尽管利用减少的辐射野、降低剂量或剂量强度的现代组合式疗法将长期并发症率降调到一定程度,但从功效和长期毒性考虑,只有时间能说明现有的某些时候仍是侵入性的疗法(例如现在对于早期良好HL和对化疗部分应答的晚期HL或巨大疾病也是标准的组合式疗法)是否优于之前的治疗选择。已经设计临床试验探究降低强度组合式疗法,集中在将放疗剂量减少到最小,其可以是20Gy(结果仍然待定)。
控制HL患者的现存限制:
尽管大多数患者的HL可以被治愈,医疗领域的关心仍然存在,并且需要被解决:
1.原发难治性HL或多次化疗法后复发HL患者的不足治疗结果。
2.对于在预先照射的淋巴结区复发的HL患者的放疗选择的缺乏
(没有进一步显著的外线束放射,可能归因于在放射野体积中破坏正常组织)。
3.在治疗过程中假定,尤其是在初步治愈性组合式疗法的情况下(化放疗;对于所有HL亚组)。

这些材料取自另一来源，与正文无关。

Lemma dispatch_frame_total f w :
  callbacks_total w -> (dispatch_frame f w).1 <> Throw OutOfFuel.
Proof.
  intros (Hd & H1 & H2 & H3 & H4 & H5). unfold dispatch_frame.
  destruct (op f); try done; try (by apply run_handler_total).
  by destruct (m_browsers (bridge w) !! stream_id f) as [[b|]|].
Qed.

#[global] Instance bridge_laws : ReaderLaws (Cloud H).
Proof.
  refine {| reader_up := up; reader_sane := callbacks_total |}; try done.
  - intros w. by destruct w as [[] ? ? ?].
  - intros f w r w' Hd Hup. destruct (blind_dispatch_frame f w) as [H1 _].
    cbn [reader_dispatch bridge_reader] in *. rewrite Hd in H1. cbn [fst snd] in H1.
    destruct (H1 Hup) as (H3 & H4 & H5). by repeat split.
  - intros f w. destruct (blind_dispatch_frame f w) as [_ [[Hb|Hb] _]];
      cbn [recv_buffer reader_dispatch bridge_reader]; unfold buf in Hb; rewrite Hb; [done|].
    cbn. lia.
  - intros f w Hs. split; [by apply dispatch_frame_total|].
    destruct (blind_dispatch_frame f w) as [_ [_ Hh]]. unfold callbacks_total in *.
    cbn [reader_dispatch bridge_reader]. by rewrite Hh.
Defined.

(** ** Delivery: what the transports accepted, and what waits *)

Definition accepted (o : list out) : list string :=
  omap (fun x => match x with AgentSent _ s true => Some s | _ => None end) o.
Definition tunnel_stream w : list string := accepted (outs w) ++ m_outbound (endpoint w).
Definition unbounded w : Prop := outbound_buffer_max (m_cfg (endpoint w)) = 0%nat.

Lemma accepted_app o o' : accepted (o ++ o') = accepted o ++ accepted o'.
Proof. apply omap_app. Qed.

4.将外线束放射限制到淋巴结区内增大的淋巴结(累及野内的共焦放射)可能使患者具有实现足够整体结果的风险。
5.就功效和更重要地毒性来说,对于老年HL患者(>60岁;所有全体的15%)的不足疗法(尤其是组合式疗法)。
6.HL患者的外线束放射(EBR)在技术上是困难的,需要专业的额外训练。尤其是在质量控制审查中,在40%的HL被测患者中累及野覆盖度是最适度以下的(Eich等,2008)。

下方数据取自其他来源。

(* ===== verification/AgentTunnelSpec.v ===== *)
(** What the agent end of the tunnel guarantees: theorems about [AgentTunnel]. *)

From S2P Require Import Prelude SipFrame Json FrameStream AgentTunnel.

#[local] Open Scope Z_scope.

Section Proofs.
Context {H : Type} `{!AgentIO H}.
Implicit Types (w : Agent H) (s : string).

Definition setb s w : Agent H := on_demux (put_recv_buffer s) w.
Definition buf w : string := m_recv_buffer (demux w).

(** ** The operations reached from a dispatch

    [inert w w']: what a dispatched frame may do.  The transport, the demux's
    tunnel pointer, its buffer and its handlers stay. *)
Record inert w w' : Prop := {
  inert_buffer : buf w' = buf w;
  inert_tunnel : m_tunnel (demux w') = m_tunnel (demux w);
  inert_revoked : m_revoked_handler (demux w') = m_revoked_handler (demux w);
  inert_bootstrap :
    m_society_bootstrap_handler (demux w') = m_society_bootstrap_handler (demux w);
  inert_transport : m_transport (connector w') = m_transport (connector w);
  inert_cfg : m_cfg (connector w') = m_cfg (connector w);
  inert_demux_ptr : m_demux (connector w') = m_demux (connector w);
  inert_on_connected : m_on_connected (connector w') = m_on_connected (connector w);
  inert_closed t : CloudClosed t ∈ outs w' -> CloudClosed t ∈ outs w;
}.

#[global] Instance inert_preorder : PreOrder inert.
Proof.
  split; [by constructor|]. intros w1 w2 w3 [] []. constructor; try congruence. eauto.
Qed.

(** A new trace entry that is not a transport being closed. *)
Lemma elem_of_outs_app (l : list out) x t :
  (forall t, x <> CloudClosed t) -> CloudClosed t ∈ l ++ [x] -> CloudClosed t ∈ l.
Proof.
  intros Hx. rewrite elem_of_app, list_elem_of_singleton. intros [?|<-]; [done|].
  by destruct (Hx t).
Qed.

Lemma inert_io h x w : (forall t, x <> CloudClosed t) -> inert w (with_io h [x] w).
Proof. constructor; try done. intros t. by apply elem_of_outs_app. Qed.
Lemma inert_environment h w : inert w (with_io h [] w).
Proof. constructor; try done. intros t. cbn. by rewrite app_nil_r. Qed.
Lemma inert_streams m w : inert w (on_demux (put_streams m) w).
Proof. by constructor. Qed.

Lemma inert_transport_send t s w : inert w (call_transport_send t s w).2.
Proof. unfold call_transport_send. destruct transport_send. by apply inert_io. Qed.
Lemma inert_asterisk_send a s w : inert w (call_asterisk_send a s w).2.
Proof. unfold call_asterisk_send. destruct asterisk_send. by apply inert_io. Qed.
Lemma inert_asterisk_open a s w : inert w (call_asterisk_open a s w).2.
Proof. unfold call_asterisk_open. destruct asterisk_open. by apply inert_io. Qed.

Lemma inert_request_disconnect w : inert w (request_disconnect w).
Proof. by constructor. Qed.
Lemma inert_buffer_frame s w : inert w (buffer_frame s w).
Proof. unfold buffer_frame. destruct (_ || _); by constructor. Qed.

Lemma inert_send_frame op sid p w : inert w (send_frame op sid p w).
Proof.
  unfold send_frame. pose proof (fun t => inert_transport_send t (encode op sid p) w) as Hs.
  destruct (m_transport (connector w)) as [t|]; [|apply inert_buffer_frame].
  destruct (m_disconnect_pending (connector w)); [apply inert_buffer_frame|]. specialize (Hs t).
  destruct (call_transport_send _ _ _) as [[] w1]; [done|].
  etransitivity; [exact Hs|]. etransitivity; [apply inert_request_disconnect|].
  apply inert_buffer_frame.
Qed.

Lemma inert_send_frames fs w : inert w (send_frames fs w).
Proof.
  revert w. induction fs as [|f fs IH]; intros w; [reflexivity|].
  etransitivity; [apply inert_send_frame|apply IH].
Qed.

Lemma inert_tunnel_send op sid p w : inert w (tunnel_send op sid p w).
Proof. unfold tunnel_send. destruct (m_tunnel _); [apply inert_send_frame|reflexivity]. Qed.

Lemma inert_on_asterisk_eof sid r w : inert w (on_asterisk_eof sid r w).
Proof.
  unfold on_asterisk_eof. destruct (_ !! sid); [|reflexivity].
  etransitivity; [|apply inert_tunnel_send]. by constructor.
Qed.

Lemma inert_close_stream sid r w : inert w (close_stream sid r w).
Proof.
  unfold close_stream. destruct (_ !! sid) as [a|]; [|reflexivity].
  etransitivity; [|apply inert_streams]. by apply inert_io.
Qed.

原则上,类似的限制还适用于表达ED-B纤连蛋白(Sauer等,2006)并接受组合式疗法治疗的其他恶性血液肿瘤,包括局部侵入性淋巴瘤(例如I期和II期弥散性大B细胞淋巴瘤),局部惰性淋巴瘤(例如I期和II期滤泡性淋巴瘤,小淋巴细胞性淋巴瘤),以及罕见非霍奇金淋巴瘤如MALT-淋巴瘤,外周T细胞淋巴瘤,间变性大细胞淋巴瘤和膜细胞淋巴瘤。

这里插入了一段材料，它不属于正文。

(* ===== verification/CallRouterSpec.v ===== *)
(** What the forked-ring driver guarantees: theorems about [CallRouter]. *)

From S2P Require Import Prelude Json AgentEnv CallRouter.

#[local] Open Scope Z_scope.

Section Proofs.
Context {H : Type} `{!AgentEnv H} `{!JsonLib}.
Implicit Types (r : Router H) (caller leg : string).

(** ** Leg ids *)

Lemma leg_id_inj c1 i1 c2 i2 : leg_id c1 i1 = leg_id c2 i2 -> c1 = c2 /\ i1 = i2.
Proof.
  unfold leg_id. intros He.
  change (c1 +:+ "-leg-" +:+ to_string (Z.of_nat i1))
    with (c1 +:+ ("-leg" +:+ String "-" (to_string (Z.of_nat i1)))) in He.
  change (c2 +:+ "-leg-" +:+ to_string (Z.of_nat i2))
    with (c2 +:+ ("-leg" +:+ String "-" (to_string (Z.of_nat i2)))) in He.
  rewrite <- !str_app_assoc in He.
  assert (Hd : forall i, str_forallb (fun c => negb (Ascii.eqb c "-")) (to_string (Z.of_nat i)) = true).
  { intros i. apply (str_forallb_impl is_digit); [|apply to_string_digits; lia].
    intros c Hc. destruct (Ascii.eqb_spec c "-") as [->|]; done. }
  apply last_split_inj in He as [He Hi]; [|done..].
  apply to_string_inj, Nat2Z.inj in Hi as ->. split; [|done].
  change ("-leg") with (String "-" "leg") in He.
  by apply last_split_inj in He as [-> _].
Qed.

(** ** Runs of calls

    [does r cs r']: only the environment changed, by the calls [cs]. *)
Definition does r (cs : list call) r' : Prop :=
  exists h, r' = mkRouter (m_society_id r) (m_app_name r) (m_calls r) (m_leg_to_caller r)
                  (mkEnv h (calls (router_env r) ++ cs)).

Lemma does_nil r : does r [] r.
Proof. exists (host (router_env r)). rewrite app_nil_r. by destruct r as [????[]]. Qed.

Lemma does_trans r1 r2 r3 c1 c2 : does r1 c1 r2 -> does r2 c2 r3 -> does r1 (c1 ++ c2) r3.
Proof. intros [h1 ->] [h2 ->]. exists h2. cbn. by rewrite app_assoc. Qed.

Lemma rest_does c r : exists resp r', rest c r = (Ok resp, r') /\ does r [Ari c] r'.
Proof.
  unfold rest, in_env, env_call_ari. cbn [get_env router_has_env].
  destruct (env_ari c (host (router_env r))) as [resp h]. eexists _, _. split; [done|]. by exists h.
Qed.

Lemma hangup_does ch reason r : exists r', hangup ch reason r = (Ok tt, r') /\ does r [Ari (Hangup ch reason)] r'.
Proof.
  destruct (rest_does (Hangup ch reason) r) as (resp & r' & Hr & Hd). exists r'. split; [|done].
  unfold hangup. by rewrite (M_bind_ok _ _ _ _ _ Hr).
Qed.

Lemma hangups_does (l : list string) reason r :
  exists r', for_each l (fun ch => hangup ch reason) r = (Ok tt, r')
             /\ does r (map (fun ch => Ari (Hangup ch reason)) l) r'.
Proof.
  revert r. induction l as [|ch l IH]; intros r; [by exists r; split; [|apply does_nil]|].
  destruct (hangup_does ch reason r) as (r1 & H1 & D1), (IH r1) as (r2 & H2 & D2).
  exists r2. split; [by rewrite (for_each_cons_ok ch l (fun ch => hangup ch reason) r r1 H1)|].
  by apply (does_trans _ r1 _ [_]).
Qed.

Lemma bind_on_calls {B} f (k : unit -> M (Router H) B) r :
  (on_calls f ≫= k) r
  = k tt (mkRouter (m_society_id r) (m_app_name r) (f (m_calls r)) (m_leg_to_caller r) (router_env r)).
Proof. done. Qed.
Lemma bind_on_legs {B} f (k : unit -> M (Router H) B) r :
  (on_legs f ≫= k) r
  = k tt (mkRouter (m_society_id r) (m_app_name r) (m_calls r) (f (m_leg_to_caller r)) (router_env r)).
Proof. done. Qed.

(** ** The operations in closed form

    [sets r cs calls legs r']: the calls [cs] were made, and the tables are now
    [calls] and [legs]. *)
Definition sets r (cs : list call) (m : gmap string PendingCall) (legs : gmap string string) r' : Prop :=
  m_society_id r' = m_society_id r /\ m_app_name r' = m_app_name r
  /\ m_calls r' = m /\ m_leg_to_caller r' = legs
  /\ calls (router_env r') = calls (router_env r) ++ cs.

Definition hangups (reason : string) (l : list string) : list call :=
  map (fun ch => Ari (Hangup ch reason)) l.

Lemma leg_start_spec leg caller r :
  exists r', on_leg_start leg caller r = (Ok tt, r') /\
  match m_calls r !! caller with
  | None => sets r [Ari (Hangup leg "normal")] (m_calls r) (m_leg_to_caller r) r'
  | Some call =>
      if str_empty (connected_leg call) then
        sets r ([Ari (Answer caller); Ari (CreateBridge (bridge_id caller) "mixing");
                 Ari (AddChannel (bridge_id caller) caller); Ari (AddChannel (bridge_id caller) leg)]
                ++ hangups "answered" (elements (ringing_legs call ∖ {[leg]})))
          (<[caller := mkPendingCall (dialed_ext call) ∅ leg]> (m_calls r)) (m_leg_to_caller r) r'
      else if str_eqb (connected_leg call) leg then r' = r
      else sets r [Ari (Hangup leg "answered")]
             (<[caller := mkPendingCall (dialed_ext call) (ringing_legs call ∖ {[leg]})
                            (connected_leg call)]> (m_calls r)) (m_leg_to_caller r) r'
  end.
Proof.
  unfold on_leg_start. rewrite bind_asks.
  destruct (m_calls r !! caller) as [call|] eqn:Hc.
  2:{ destruct (hangup_does leg "normal" r) as (r' & Hr & [h ->]). by eexists. }
  destruct (str_empty (connected_leg call)) eqn:He; cbn [negb].
  - set (losers := ringing_legs call ∖ {[leg]}).
    set (r1 := mkRouter (m_society_id r) (m_app_name r)
                 (<[caller := mkPendingCall (dialed_ext call) losers leg]> (m_calls r))
                 (m_leg_to_caller r) (router_env r)).
    destruct (rest_does (Answer caller) r1) as (x1 & r2 & H2 & D2).
    destruct (rest_does (CreateBridge (bridge_id caller) "mixing") r2) as (x2 & r3 & H3 & D3).
    destruct (rest_does (AddChannel (bridge_id caller) caller) r3) as (x3 & r4 & H4 & D4).
    destruct (rest_does (AddChannel (bridge_id caller) leg) r4) as (x4 & r5 & H5 & D5).
    destruct (hangups_does (elements losers) "answered" r5) as (r6 & H6 & D6).
    pose proof (does_trans _ _ _ _ _ (does_trans _ _ _ _ _ (does_trans _ _ _ _ _
      (does_trans _ _ _ _ _ D2 D3) D4) D5) D6) as [h D].
    eexists. split.
    + unfold mbind, M_bind, on_calls, modify. fold r1. by rewrite H2, H3, H4, H5, H6.
    + rewrite D. unfold sets. cbn. by rewrite insert_insert_eq.
  - destruct (str_eqb (connected_leg call) leg); [by eexists|].
    destruct (hangup_does leg "answered" r) as (r1 & H1 & [h ->]).
    eexists. split; [by rewrite (M_bind_ok _ _ _ _ _ H1)|]. done.
Qed.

因此,医疗上迫切需要肿瘤靶向因而选择性放疗选择,如131I-L19-SIP放射免疫疗法,其可以与外线束放疗(EBR)、化疗结合或单独应用以进一步改善HL以及可能地其他淋巴瘤患者的整体治疗结果。
ED-B纤连蛋白:
到目前为止已知的与新血管发生和组织重建有关的最具选择性的癌胚胎标记物之一是纤连蛋白(FN)的额外结构域B(ED-B)(Castellani等,1994)。FN是高分子量细胞外基质(ECM)成分,在广泛的健康组织和体液中大量表达。由于在初始转录物水平的可变剪接产生各种不同的FN同种型。ED-B(91个氨基酸的小结构域,在小鼠和人中序列相同)通常不存在于血浆和组织纤连蛋白中,除了再生子宫内膜和卵巢的一些血管之外(Alessi等,2004)。重组抗体片段增加的结合亲和力以及化合价导致了改良的肿瘤血管发生的靶向作用(Viti等,1999)。但是,它可以在与新血管发生有关的活性组织重建期间插入纤连蛋白分子,从而围绕新血管和在恶性肿瘤基质以及经历重建和血管发生的其他组织中聚集。最近,已经产生大量对纤连蛋白ED-B结构域特异的优质抗体。尤其是人单链Fv抗体片段scFv(L19)(其显示对ED-B的皮摩尔结合亲和力)已在实验肿瘤模型(Viti等,1999)和癌症患者(Santimaria等,2003)中证实选择性靶向肿瘤新血管系统。最近显示在包括霍奇金淋巴瘤的各种恶性血液肿瘤中检测到相当量但可变的血管相关ED-B表达(Sauer等,Poster at ASH conference,2006)。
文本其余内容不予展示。